Go through the listing below and output exactly the line with "Definition cut_line (chunkSize", the line with "l) l :: nil.", and each line between; omit the rest.

╭──

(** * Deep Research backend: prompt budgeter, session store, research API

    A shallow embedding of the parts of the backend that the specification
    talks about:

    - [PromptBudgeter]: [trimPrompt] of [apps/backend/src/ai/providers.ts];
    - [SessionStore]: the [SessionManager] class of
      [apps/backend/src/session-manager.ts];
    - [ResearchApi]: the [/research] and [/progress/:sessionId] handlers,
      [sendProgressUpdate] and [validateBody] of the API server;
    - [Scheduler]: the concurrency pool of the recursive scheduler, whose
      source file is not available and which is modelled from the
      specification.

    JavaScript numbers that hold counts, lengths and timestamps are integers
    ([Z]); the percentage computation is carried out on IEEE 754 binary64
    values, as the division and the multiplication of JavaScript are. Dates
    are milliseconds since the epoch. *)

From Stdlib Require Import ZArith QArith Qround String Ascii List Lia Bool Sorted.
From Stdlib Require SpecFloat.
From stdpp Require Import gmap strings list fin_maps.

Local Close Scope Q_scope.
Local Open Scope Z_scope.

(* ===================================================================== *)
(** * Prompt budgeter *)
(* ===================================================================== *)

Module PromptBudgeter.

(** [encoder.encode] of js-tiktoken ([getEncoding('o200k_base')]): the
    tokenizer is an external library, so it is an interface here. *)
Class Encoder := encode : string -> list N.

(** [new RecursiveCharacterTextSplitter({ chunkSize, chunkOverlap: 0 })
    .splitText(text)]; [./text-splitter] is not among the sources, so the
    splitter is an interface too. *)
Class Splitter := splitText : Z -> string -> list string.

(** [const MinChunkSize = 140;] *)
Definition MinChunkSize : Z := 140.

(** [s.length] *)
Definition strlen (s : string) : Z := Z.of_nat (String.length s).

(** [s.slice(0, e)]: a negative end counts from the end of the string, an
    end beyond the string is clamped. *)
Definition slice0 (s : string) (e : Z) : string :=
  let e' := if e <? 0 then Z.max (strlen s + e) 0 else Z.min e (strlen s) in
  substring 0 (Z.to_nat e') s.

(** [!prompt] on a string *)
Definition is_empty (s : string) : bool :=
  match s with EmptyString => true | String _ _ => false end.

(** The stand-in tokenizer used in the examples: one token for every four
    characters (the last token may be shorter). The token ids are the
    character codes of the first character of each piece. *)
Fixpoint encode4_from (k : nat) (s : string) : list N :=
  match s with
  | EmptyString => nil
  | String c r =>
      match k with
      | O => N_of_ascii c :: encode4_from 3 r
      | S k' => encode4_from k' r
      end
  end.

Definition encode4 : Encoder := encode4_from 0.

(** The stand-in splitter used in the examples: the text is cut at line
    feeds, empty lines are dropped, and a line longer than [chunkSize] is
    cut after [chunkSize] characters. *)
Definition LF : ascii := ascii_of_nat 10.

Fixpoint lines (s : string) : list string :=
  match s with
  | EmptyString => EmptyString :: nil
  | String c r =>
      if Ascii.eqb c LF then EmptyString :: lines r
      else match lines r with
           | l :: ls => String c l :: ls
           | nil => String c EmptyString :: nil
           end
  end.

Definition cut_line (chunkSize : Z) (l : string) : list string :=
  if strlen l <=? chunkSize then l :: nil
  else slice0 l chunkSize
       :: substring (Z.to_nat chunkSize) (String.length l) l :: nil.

╰──
╭──

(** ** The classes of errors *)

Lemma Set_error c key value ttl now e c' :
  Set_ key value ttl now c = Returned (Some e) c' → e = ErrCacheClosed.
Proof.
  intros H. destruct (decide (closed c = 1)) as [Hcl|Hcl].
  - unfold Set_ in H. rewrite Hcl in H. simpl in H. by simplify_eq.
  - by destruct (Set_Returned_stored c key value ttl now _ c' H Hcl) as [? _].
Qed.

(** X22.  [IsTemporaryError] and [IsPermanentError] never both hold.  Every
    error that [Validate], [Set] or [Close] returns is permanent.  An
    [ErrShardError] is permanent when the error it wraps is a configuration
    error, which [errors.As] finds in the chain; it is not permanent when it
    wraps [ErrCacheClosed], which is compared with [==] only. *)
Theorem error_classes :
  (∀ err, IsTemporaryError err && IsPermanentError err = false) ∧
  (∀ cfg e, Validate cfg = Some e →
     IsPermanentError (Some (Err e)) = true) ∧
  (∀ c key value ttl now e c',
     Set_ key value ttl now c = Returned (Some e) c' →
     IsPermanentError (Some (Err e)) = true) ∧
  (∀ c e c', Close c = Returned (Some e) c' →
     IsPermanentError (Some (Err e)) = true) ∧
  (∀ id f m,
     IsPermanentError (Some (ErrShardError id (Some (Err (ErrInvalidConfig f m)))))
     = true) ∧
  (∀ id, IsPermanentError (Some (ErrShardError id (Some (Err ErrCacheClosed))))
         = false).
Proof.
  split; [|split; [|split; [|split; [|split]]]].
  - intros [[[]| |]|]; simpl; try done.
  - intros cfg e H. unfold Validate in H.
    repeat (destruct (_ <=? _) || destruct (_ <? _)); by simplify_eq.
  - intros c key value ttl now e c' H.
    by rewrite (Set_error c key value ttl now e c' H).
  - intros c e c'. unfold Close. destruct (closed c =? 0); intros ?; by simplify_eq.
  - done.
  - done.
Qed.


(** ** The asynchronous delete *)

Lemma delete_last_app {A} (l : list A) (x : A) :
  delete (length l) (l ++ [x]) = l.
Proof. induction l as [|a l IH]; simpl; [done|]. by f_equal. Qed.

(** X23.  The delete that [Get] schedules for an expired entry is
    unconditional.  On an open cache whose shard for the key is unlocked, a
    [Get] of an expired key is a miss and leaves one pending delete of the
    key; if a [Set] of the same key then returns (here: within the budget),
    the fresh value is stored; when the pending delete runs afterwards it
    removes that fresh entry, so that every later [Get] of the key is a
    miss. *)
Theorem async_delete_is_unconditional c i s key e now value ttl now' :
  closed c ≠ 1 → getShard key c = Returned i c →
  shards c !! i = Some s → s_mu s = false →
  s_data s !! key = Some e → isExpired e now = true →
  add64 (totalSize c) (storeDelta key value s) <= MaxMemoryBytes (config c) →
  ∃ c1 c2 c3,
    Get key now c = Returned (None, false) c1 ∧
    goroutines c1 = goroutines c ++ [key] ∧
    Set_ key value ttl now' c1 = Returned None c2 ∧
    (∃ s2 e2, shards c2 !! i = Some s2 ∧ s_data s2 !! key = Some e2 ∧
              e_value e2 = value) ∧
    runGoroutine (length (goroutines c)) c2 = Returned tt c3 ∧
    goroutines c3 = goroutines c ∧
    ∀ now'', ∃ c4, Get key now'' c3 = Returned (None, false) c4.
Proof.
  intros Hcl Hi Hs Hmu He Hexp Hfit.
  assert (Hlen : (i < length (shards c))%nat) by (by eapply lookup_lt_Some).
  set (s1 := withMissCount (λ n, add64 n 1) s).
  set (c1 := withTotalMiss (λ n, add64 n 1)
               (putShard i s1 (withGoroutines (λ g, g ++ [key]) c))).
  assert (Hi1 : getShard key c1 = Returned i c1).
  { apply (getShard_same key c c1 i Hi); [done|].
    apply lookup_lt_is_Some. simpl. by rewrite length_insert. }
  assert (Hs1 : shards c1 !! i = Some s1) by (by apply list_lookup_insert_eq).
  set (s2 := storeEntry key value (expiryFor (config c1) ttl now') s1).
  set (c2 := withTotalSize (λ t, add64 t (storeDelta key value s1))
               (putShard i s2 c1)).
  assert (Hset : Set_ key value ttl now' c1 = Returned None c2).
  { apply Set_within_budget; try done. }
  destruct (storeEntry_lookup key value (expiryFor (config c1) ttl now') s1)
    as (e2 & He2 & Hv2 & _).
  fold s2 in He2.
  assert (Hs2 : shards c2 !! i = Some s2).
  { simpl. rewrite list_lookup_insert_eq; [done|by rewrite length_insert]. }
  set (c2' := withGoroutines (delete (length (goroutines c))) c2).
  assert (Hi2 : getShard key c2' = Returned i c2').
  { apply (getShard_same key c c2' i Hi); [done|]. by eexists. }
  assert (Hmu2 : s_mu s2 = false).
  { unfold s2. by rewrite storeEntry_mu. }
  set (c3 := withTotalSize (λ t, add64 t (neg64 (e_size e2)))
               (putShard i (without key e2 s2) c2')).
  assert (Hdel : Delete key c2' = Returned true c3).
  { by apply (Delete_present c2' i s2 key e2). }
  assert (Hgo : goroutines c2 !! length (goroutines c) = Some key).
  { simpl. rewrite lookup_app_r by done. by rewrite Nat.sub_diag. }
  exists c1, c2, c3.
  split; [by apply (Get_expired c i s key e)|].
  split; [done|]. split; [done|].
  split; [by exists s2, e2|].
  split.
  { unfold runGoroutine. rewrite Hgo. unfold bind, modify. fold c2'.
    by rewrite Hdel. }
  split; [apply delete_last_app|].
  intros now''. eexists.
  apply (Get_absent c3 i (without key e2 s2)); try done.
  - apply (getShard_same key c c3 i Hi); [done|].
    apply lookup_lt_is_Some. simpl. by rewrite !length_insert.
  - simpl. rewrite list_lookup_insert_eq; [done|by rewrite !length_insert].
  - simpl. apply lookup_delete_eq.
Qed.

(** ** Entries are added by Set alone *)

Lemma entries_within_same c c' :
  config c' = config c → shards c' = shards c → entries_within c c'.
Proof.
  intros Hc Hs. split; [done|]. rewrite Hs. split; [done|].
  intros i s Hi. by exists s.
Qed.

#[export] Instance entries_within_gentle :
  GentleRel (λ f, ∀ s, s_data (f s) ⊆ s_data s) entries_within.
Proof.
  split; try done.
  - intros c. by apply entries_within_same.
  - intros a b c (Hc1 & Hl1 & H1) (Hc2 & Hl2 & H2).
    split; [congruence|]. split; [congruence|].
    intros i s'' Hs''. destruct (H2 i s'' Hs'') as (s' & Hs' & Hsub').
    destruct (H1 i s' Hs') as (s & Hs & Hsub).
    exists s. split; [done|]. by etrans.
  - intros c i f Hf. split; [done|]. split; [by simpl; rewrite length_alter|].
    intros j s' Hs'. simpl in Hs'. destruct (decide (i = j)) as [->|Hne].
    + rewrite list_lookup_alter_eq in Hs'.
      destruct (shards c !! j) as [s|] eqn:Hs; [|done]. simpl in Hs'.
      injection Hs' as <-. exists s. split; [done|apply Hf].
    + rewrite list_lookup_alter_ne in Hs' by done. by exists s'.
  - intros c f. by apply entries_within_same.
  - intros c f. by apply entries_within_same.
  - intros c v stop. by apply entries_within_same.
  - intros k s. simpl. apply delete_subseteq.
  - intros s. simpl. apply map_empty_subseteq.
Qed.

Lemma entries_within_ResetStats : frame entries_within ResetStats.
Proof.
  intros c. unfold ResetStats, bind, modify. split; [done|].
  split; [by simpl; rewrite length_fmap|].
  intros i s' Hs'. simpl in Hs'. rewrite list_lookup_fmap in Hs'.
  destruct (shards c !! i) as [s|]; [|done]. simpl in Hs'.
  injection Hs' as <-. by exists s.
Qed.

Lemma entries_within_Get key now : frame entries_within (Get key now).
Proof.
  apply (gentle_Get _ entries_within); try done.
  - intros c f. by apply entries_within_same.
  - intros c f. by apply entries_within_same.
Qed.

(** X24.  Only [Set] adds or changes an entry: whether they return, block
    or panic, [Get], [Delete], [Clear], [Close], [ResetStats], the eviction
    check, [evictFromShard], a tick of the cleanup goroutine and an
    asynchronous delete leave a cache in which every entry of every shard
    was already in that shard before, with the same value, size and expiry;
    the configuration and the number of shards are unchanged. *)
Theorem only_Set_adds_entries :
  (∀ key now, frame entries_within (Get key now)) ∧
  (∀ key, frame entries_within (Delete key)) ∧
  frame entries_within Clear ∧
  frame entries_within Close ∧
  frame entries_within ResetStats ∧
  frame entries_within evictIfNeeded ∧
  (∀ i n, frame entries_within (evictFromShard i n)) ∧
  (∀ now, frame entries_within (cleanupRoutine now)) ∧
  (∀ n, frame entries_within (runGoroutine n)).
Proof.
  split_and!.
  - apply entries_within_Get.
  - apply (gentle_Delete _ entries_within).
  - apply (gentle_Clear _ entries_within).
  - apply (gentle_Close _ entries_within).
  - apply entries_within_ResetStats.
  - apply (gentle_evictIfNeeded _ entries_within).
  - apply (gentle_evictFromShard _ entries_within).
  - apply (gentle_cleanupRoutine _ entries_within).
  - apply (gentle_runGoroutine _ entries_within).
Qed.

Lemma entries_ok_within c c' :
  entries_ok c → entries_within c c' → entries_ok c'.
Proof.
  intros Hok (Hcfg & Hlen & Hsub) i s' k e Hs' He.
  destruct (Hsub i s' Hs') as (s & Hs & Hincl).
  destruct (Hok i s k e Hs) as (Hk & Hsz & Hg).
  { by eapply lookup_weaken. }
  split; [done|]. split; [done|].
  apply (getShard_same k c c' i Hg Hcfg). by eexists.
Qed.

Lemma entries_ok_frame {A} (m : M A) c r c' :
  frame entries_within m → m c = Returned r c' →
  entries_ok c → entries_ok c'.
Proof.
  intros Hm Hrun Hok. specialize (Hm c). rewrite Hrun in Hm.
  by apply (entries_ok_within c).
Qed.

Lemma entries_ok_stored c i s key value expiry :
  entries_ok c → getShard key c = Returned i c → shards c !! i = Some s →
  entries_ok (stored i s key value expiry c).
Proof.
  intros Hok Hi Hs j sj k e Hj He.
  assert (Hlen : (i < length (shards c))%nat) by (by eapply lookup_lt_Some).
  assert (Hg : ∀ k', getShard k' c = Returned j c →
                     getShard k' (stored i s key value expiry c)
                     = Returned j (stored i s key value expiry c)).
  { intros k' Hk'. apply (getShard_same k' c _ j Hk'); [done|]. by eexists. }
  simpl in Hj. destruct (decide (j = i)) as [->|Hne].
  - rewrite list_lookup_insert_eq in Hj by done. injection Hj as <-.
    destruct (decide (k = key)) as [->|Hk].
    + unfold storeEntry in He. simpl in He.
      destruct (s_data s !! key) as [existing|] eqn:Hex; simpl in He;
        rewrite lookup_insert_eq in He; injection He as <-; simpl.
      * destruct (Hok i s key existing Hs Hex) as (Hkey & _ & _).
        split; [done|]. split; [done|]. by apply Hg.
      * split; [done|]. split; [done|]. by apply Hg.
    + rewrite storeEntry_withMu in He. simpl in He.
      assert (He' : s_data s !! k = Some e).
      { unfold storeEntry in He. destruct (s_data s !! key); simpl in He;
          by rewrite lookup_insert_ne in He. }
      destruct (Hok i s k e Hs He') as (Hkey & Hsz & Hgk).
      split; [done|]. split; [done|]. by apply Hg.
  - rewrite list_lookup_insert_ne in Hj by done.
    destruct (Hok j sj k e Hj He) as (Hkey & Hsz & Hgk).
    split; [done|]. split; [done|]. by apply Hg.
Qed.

╰──
╭──

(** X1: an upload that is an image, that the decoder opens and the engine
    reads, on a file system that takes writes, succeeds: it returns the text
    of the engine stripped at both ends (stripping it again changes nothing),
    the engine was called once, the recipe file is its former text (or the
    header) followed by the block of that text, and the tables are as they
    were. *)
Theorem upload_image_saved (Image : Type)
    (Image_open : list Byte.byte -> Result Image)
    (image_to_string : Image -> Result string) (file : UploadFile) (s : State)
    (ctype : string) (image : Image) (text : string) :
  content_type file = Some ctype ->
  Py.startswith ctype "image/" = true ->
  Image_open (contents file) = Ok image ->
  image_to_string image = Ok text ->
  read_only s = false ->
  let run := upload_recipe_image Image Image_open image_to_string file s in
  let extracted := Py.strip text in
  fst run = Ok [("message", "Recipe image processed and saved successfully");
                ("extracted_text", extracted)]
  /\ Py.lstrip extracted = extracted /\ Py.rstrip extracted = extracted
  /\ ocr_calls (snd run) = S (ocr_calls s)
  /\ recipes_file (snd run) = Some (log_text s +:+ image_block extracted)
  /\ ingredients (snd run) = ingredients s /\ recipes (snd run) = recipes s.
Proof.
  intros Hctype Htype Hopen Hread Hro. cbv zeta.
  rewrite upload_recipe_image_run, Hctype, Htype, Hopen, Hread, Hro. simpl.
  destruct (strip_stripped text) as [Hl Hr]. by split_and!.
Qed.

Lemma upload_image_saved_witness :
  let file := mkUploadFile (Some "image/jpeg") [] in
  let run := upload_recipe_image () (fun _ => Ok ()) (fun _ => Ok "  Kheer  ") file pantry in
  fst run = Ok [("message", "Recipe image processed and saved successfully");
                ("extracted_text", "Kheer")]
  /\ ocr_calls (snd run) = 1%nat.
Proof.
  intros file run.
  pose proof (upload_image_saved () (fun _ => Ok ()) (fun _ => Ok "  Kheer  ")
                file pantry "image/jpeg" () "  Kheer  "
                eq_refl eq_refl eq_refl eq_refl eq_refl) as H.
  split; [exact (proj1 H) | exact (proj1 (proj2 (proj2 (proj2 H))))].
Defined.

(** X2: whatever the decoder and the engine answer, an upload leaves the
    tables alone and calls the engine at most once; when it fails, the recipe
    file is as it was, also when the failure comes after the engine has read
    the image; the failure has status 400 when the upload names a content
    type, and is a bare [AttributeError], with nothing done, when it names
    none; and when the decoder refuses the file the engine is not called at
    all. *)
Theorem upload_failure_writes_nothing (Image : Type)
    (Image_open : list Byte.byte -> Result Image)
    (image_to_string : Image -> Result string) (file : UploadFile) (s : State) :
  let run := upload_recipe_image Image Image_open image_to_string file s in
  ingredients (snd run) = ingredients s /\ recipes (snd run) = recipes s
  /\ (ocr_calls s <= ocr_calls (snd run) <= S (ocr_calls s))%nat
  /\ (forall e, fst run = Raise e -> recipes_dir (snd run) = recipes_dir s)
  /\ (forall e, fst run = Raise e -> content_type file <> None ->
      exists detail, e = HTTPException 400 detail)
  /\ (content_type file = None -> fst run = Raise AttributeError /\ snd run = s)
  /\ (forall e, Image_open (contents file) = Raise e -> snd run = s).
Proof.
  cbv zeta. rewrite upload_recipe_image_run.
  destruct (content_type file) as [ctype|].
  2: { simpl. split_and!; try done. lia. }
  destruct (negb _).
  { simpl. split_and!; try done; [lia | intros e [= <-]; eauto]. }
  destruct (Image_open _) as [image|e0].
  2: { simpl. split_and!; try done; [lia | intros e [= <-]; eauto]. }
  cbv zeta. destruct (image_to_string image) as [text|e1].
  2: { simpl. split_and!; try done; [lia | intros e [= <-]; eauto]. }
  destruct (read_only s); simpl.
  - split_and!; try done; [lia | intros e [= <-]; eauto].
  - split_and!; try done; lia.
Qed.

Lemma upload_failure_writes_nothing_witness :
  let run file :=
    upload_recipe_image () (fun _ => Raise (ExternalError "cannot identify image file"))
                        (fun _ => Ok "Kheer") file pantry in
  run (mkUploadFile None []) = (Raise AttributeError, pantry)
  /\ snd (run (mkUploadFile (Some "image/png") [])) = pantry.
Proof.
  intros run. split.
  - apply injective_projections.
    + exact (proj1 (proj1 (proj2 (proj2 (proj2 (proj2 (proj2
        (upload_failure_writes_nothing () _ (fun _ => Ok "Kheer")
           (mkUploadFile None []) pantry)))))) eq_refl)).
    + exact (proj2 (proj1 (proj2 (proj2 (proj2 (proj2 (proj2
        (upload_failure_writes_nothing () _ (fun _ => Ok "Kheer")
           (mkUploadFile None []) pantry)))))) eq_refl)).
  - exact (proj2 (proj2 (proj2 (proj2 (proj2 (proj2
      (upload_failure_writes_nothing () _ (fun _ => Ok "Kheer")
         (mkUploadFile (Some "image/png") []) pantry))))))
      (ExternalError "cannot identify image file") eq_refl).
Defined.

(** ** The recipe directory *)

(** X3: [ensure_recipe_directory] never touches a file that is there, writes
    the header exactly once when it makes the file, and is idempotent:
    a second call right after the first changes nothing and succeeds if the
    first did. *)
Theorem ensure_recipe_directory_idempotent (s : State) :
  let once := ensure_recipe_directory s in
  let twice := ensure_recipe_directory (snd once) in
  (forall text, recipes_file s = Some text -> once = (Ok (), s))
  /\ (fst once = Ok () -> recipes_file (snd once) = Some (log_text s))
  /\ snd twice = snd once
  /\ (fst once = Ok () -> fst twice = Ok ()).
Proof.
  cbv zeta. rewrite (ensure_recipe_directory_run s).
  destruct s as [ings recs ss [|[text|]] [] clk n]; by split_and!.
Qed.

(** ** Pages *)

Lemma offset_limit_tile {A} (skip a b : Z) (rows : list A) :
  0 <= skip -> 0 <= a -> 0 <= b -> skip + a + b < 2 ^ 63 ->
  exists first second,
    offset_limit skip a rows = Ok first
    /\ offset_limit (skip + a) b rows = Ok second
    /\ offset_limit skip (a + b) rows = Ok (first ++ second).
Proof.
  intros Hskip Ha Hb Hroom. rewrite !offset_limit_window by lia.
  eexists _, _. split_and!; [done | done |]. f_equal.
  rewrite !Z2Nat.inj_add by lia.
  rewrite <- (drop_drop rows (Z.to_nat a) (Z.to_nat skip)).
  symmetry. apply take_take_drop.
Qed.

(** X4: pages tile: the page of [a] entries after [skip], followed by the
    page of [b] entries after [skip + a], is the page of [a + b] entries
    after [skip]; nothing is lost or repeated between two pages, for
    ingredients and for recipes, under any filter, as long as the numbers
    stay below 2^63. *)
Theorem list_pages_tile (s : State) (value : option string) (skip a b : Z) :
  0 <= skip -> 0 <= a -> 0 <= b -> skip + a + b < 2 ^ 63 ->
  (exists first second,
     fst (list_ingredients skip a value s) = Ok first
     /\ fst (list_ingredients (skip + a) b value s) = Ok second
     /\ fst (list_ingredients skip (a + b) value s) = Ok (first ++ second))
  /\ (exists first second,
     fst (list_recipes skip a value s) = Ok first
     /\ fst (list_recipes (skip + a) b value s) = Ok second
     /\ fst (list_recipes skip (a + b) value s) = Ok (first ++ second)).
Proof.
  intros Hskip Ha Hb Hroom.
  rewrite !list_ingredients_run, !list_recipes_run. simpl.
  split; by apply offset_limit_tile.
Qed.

╰──

** Solution to the exercise **
Definition cut_line (chunkSize : Z) (l : string) : list string :=
  if strlen l <=? chunkSize then l :: nil
  else slice0 l chunkSize
       :: substring (Z.to_nat chunkSize) (String.length l) l :: nil.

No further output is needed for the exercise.